Ce qui est incertain en tout cas c’est que ces deux façons de dire ont coexisté pendant plusieurs décennies. Bien que cela ne constitue pas une preuve, on voit mal comment, dans une pratique quotidienne où l’on emploie simultanément « à l’œil » et « à la coche », la verve sarcastique des mal lotis aurait pu ne pas faire, au moins, le rapprochement !… Par ailleurs cette interprétation s’accorde assez bien avec les formes « ouvrir un œil » — au couteau ? — « ouvrir l’œil jusqu’à vingt francs », etc., qui ont donné par opposition « fermer l’œil » et même « crever l’œil », pour cesser le crédit.

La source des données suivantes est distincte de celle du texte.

(** The snapshot fuzz target on arbitrary bytes: recovery never panics, and
    it succeeds on an empty log exactly when the file is rejected or holds a
    snapshot with distinct order ids that fit into the arena. *)
Theorem fuzz_snapshot_oracle (C : Codec) data :
  CodecLaws C ->
  exists b, fuzz_snapshot_load data = Some b /\
    (b = true <-> forall s, accepted data = Some s ->
       NoDup (o_id <$> sn_orders s) /\ Z.of_nat (length (sn_orders s)) <= 1024).
Proof.
  intros Laws.
  destruct (open_spec crc32 crc32_range [] 65536 ltac:(constructor) ltac:(lia)) as (w & fs & rest & Ho & R & E & Hno & _).
  assert (fs = []) as ->.
  { by destruct (log_unique crc32 [] fs _ _ (Forall_nil_2 _) (wr_frames _ _ _ R) (no_frame_zeros crc32 _) Hno E) as [<- _]. }
  unfold fuzz_snapshot_load, fuzz_recover, recover_with_wal_size. rewrite load_latest_fuzz. cbn [negb].
  assert (forall e start k, replay_loop (S (length (w_mmap w))) e w (iter_from w start) k = Some (Ok (e, w))) as Hrep.
  { intros e start k. cbn [replay_loop]. unfold next.
    by rewrite (next_loop_end crc32 _ _ _ (iter_from_at crc32 w [] start R)). }
  pose proof (wr_count _ _ _ R) as Hcnt. simpl in Hcnt.
  destruct (accepted data) as [s|].
  - pose proof (restore_loop_spec 1024 (sn_orders s) (MatchingEngine.with_capacity 1024) sp_empty) as Hr.
    pose proof (spec_inserts_ok 1024 (sn_orders s) sp_empty ltac:(simpl; lia)) as Hok.
    unfold restore, MatchingEngine.restore_from_orders.
    specialize (Hr ltac:(apply with_capacity_rep; lia) eq_refl).
    destruct (spec_inserts 1024 sp_empty (sn_orders s)) as [sp [[]|err]]; cbn [snd is_ok] in Hok.
    + destruct Hr as (e & -> & _). cbn [mbind option_bind map_err result_map]. rewrite Ho. cbn [mbind option_bind].
      rewrite Hrep. cbn [mbind option_bind]. eexists. split; [done|]. unfold record_count. rewrite Hcnt, bool_decide_true by done.
      split; [|done]. intros _ s' [= <-]. destruct Hok as [Hok _]. destruct (Hok eq_refl) as (? & _ & Hl). split; [done|].
      simpl in Hl. lia.
    + rewrite Hr. cbn [mbind option_bind map_err result_map]. eexists. split; [done|]. split; [done|]. intros Hall.
      destruct (Hall s eq_refl) as [Hnd Hl]. destruct Hok as [_ Hok]. apply Hok. split; [done|].
      split; [by intros o _ ?%elem_of_nil|]. simpl. lia.
  - cbn [mbind option_bind]. rewrite Ho. cbn [mbind option_bind]. rewrite Hrep. cbn [mbind option_bind].
    eexists. split; [done|]. unfold record_count. rewrite Hcnt, bool_decide_true by done. by split.
Qed.

(** Two orders with the same id in a snapshot with the right checksum. *)
Definition duplicate_snapshot : Snapshot :=
  let os := [mkOrder 1 10 Ask 105 5 7; mkOrder 1 11 Bid 100 3 8] in
  mkSnapshot 1 os None None (compute_checksum (C := demo_codec) 1 None None os).

(** Such a file makes the target fail: recovery returns an error where the
    target expects success. *)
Theorem fuzz_snapshot_can_fail :
  fuzz_snapshot_load (C := demo_codec) (serialize duplicate_snapshot) = Some false.
Proof.
  destruct (fuzz_snapshot_oracle demo_codec (serialize duplicate_snapshot) demo_laws) as ([] & H & Hb); [|exact H].
  exfalso. destruct Hb as [Hb _]. destruct (Hb eq_refl duplicate_snapshot) as [Hnd _]; [vm_compute; reflexivity|].
  revert Hnd. change (o_id <$> sn_orders duplicate_snapshot) with [1; 1].
  intros [Hn _]%NoDup_cons. apply Hn. left.
Qed.

Lemma fuzz_snapshot_oracle_witness :
  exists b, fuzz_snapshot_load (C := demo_codec) [1; 2; 3] = Some b /\
    (b = true <-> forall s, accepted (C := demo_codec) [1; 2; 3] = Some s ->
       NoDup (o_id <$> sn_orders s) /\ Z.of_nat (length (sn_orders s)) <= 1024).
Proof. exact (fuzz_snapshot_oracle demo_codec [1; 2; 3] demo_laws). Defined.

Ce que l’on peut constater aussi c’est que c’est dans la période où l’usage de la taille disparaissait que semble s’être dissoute également la notion d’œil « crédit. » Par suite d’une alphabétisation progressive au XIXe siècle les petits boutiquiers furent peu à peu capables d’écrire les comptes, d’abord sur une ardoise — on trouve dès 1868 : « On prétendait qu’il avait une ardoise au café voisin. » Cette nouvelle façon de faire, et de parler, avoir une ardoise, remplaça l’expression « à l’œil » au sens de crédit, laquelle à son tour laissait la place à l’autre « œil », devenu dominant dans la langue du peuple : la gratuité.
À l’œil, gratuitement, a donc pu se créer comme argotisme à partir des « beaux yeux » et de la « belle trogne », avec l’influence grossière de l’œil-anus, dans un contexte du genre : « Ma dette, je me la mets à l’œil », ou je m’en bats l’œil — c’est-à-dire, très crûment, mais très précisément : « Je m’en tape le cul !… » L’autre œil, chassé par l’ardoise, serait venu comme métaphore momentanée dans un langage plus châtié.